The reason is that it does not directly represent a real perfusion value (e.g., CBV, CBF or MTT), but it does so indirectly, inferred from the underlying residue function and parameters of the indicator dilution theory which translate to a tissue curve. In fact, one can easily show that given a set of perfusion values and selection of residue function, a family of tissue curves can be generated (just use other values of the unknowns, e.g., the hematocrit variables). But also the other way around, a tissue curve fed into the indicator dilution theory can produce a set of perfusion values. Which one is then the true value? It is important to realize that even if consensus is reached in adopting the indicator dilution theory as the best way of modelling hemodynamics and in choosing some reasonable values of the unknowns of this theory, e.g., the shape of the residue function, there is still a fundamental problem at the heart of this, which is called an inverse crime (Colton & Kress, 1983; Kaipio & Somersalo, 2006).
The inverse crime denotes the act of employing the same model to generate data (from perfusion values to tissue curves), as well as to invert data (from tissue curves to perfusion values). This should be avoided to prevent trivial inversions and therefore unrealistically optimistic results. Thus, validating and comparing perfusion analysis methods using any digital phantom with simulated curves should be done with the greatest care. This type of phantom does not provide an objective reference standard or true perfusion values, unlike a real physical phantom does for other purposes.

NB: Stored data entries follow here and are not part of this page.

Definition set_clientTLS (x : option tlsConfig) (c : config) : config :=
  Build_config
    (cfg_cipher c) (cfg_cipherFactory c) (cfg_framerFactory c) x (cfg_serverTLS c)
    (cfg_tlsHandshakeTimeout c) (cfg_timeouts c) (cfg_overrides c) (cfg_tcp c) (cfg_ws
    c) (cfg_limits c) (cfg_observer c) (cfg_observerBuffer c) (cfg_writeQueue c)
    (cfg_maxQueuedBytes c) (cfg_readBuffer c) (cfg_maxBufferedRead c)
    (cfg_maxMessageBytes c) (cfg_maxDatagramBytes c).

Definition set_serverTLS (x : option tlsConfig) (c : config) : config :=
  Build_config
    (cfg_cipher c) (cfg_cipherFactory c) (cfg_framerFactory c) (cfg_clientTLS c) x
    (cfg_tlsHandshakeTimeout c) (cfg_timeouts c) (cfg_overrides c) (cfg_tcp c) (cfg_ws
    c) (cfg_limits c) (cfg_observer c) (cfg_observerBuffer c) (cfg_writeQueue c)
    (cfg_maxQueuedBytes c) (cfg_readBuffer c) (cfg_maxBufferedRead c)
    (cfg_maxMessageBytes c) (cfg_maxDatagramBytes c).

Definition set_tlsHandshakeTimeout (x : Z) (y : timeoutOverrides) (c : config) : config :=
  Build_config
    (cfg_cipher c) (cfg_cipherFactory c) (cfg_framerFactory c) (cfg_clientTLS c)
    (cfg_serverTLS c) x (cfg_timeouts c) y (cfg_tcp c) (cfg_ws c) (cfg_limits c)
    (cfg_observer c) (cfg_observerBuffer c) (cfg_writeQueue c) (cfg_maxQueuedBytes c)
    (cfg_readBuffer c) (cfg_maxBufferedRead c) (cfg_maxMessageBytes c)
    (cfg_maxDatagramBytes c).

Definition set_timeouts (x : Timeouts) (c : config) : config :=
  Build_config
    (cfg_cipher c) (cfg_cipherFactory c) (cfg_framerFactory c) (cfg_clientTLS c)
    (cfg_serverTLS c) (cfg_tlsHandshakeTimeout c) x (cfg_overrides c) (cfg_tcp c)
    (cfg_ws c) (cfg_limits c) (cfg_observer c) (cfg_observerBuffer c) (cfg_writeQueue c)
    (cfg_maxQueuedBytes c) (cfg_readBuffer c) (cfg_maxBufferedRead c)
    (cfg_maxMessageBytes c) (cfg_maxDatagramBytes c).

Definition set_tcp (x : TCPConfig) (c : config) : config :=
  Build_config
    (cfg_cipher c) (cfg_cipherFactory c) (cfg_framerFactory c) (cfg_clientTLS c)
    (cfg_serverTLS c) (cfg_tlsHandshakeTimeout c) (cfg_timeouts c) (cfg_overrides c) x
    (cfg_ws c) (cfg_limits c) (cfg_observer c) (cfg_observerBuffer c) (cfg_writeQueue c)
    (cfg_maxQueuedBytes c) (cfg_readBuffer c) (cfg_maxBufferedRead c)
    (cfg_maxMessageBytes c) (cfg_maxDatagramBytes c).

Definition set_ws (x : WebSocketConfig) (y : timeoutOverrides) (c : config) : config :=
  Build_config
    (cfg_cipher c) (cfg_cipherFactory c) (cfg_framerFactory c) (cfg_clientTLS c)
    (cfg_serverTLS c) (cfg_tlsHandshakeTimeout c) (cfg_timeouts c) y (cfg_tcp c) x
    (cfg_limits c) (cfg_observer c) (cfg_observerBuffer c) (cfg_writeQueue c)
    (cfg_maxQueuedBytes c) (cfg_readBuffer c) (cfg_maxBufferedRead c)
    (cfg_maxMessageBytes c) (cfg_maxDatagramBytes c).

Definition set_limits (x : Limits) (c : config) : config :=
  Build_config
    (cfg_cipher c) (cfg_cipherFactory c) (cfg_framerFactory c) (cfg_clientTLS c)
    (cfg_serverTLS c) (cfg_tlsHandshakeTimeout c) (cfg_timeouts c) (cfg_overrides c)
    (cfg_tcp c) (cfg_ws c) x (cfg_observer c) (cfg_observerBuffer c) (cfg_writeQueue c)
    (cfg_maxQueuedBytes c) (cfg_readBuffer c) (cfg_maxBufferedRead c)
    (cfg_maxMessageBytes c) (cfg_maxDatagramBytes c).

Generally, to address clinical questions using the digital phantom, the following steps should be taken: First, if measured tissue curves are used, defining the inclusion and exclusion criteria of patients and manual annotating regions of interest. Second, if measured noise is used, scanning the anthropomorphic head phantom at pre-defined exposure settings (depending on which acquisition protocol needs to be simulated) to extract the scanner noise characteristics, and for each exposure doing this multiple times to capture the random variation of noise. Finally, selecting the desired method for perfusion calculation. The exact configuration of the digital phantom depends on the clinical question that needs be addressed. Example configurations are given in this work (Table 2).
Future work includes expanding the options to define spatial content of the phantom, by developing algorithms to segment the anatomical structures in 4D CT including WM, GM, CSF, arteries, veins and skull. These segmentations enables a more realistic representation and can be used to sample the tissue attenuation curves at various locations in the brain.
In conclusion, the proposed framework to construct 4D digital digital phantoms is flexible and versatile, and allows to study the hemodynamics of the cerebral parenchyma in CT in a bottom-up fashion.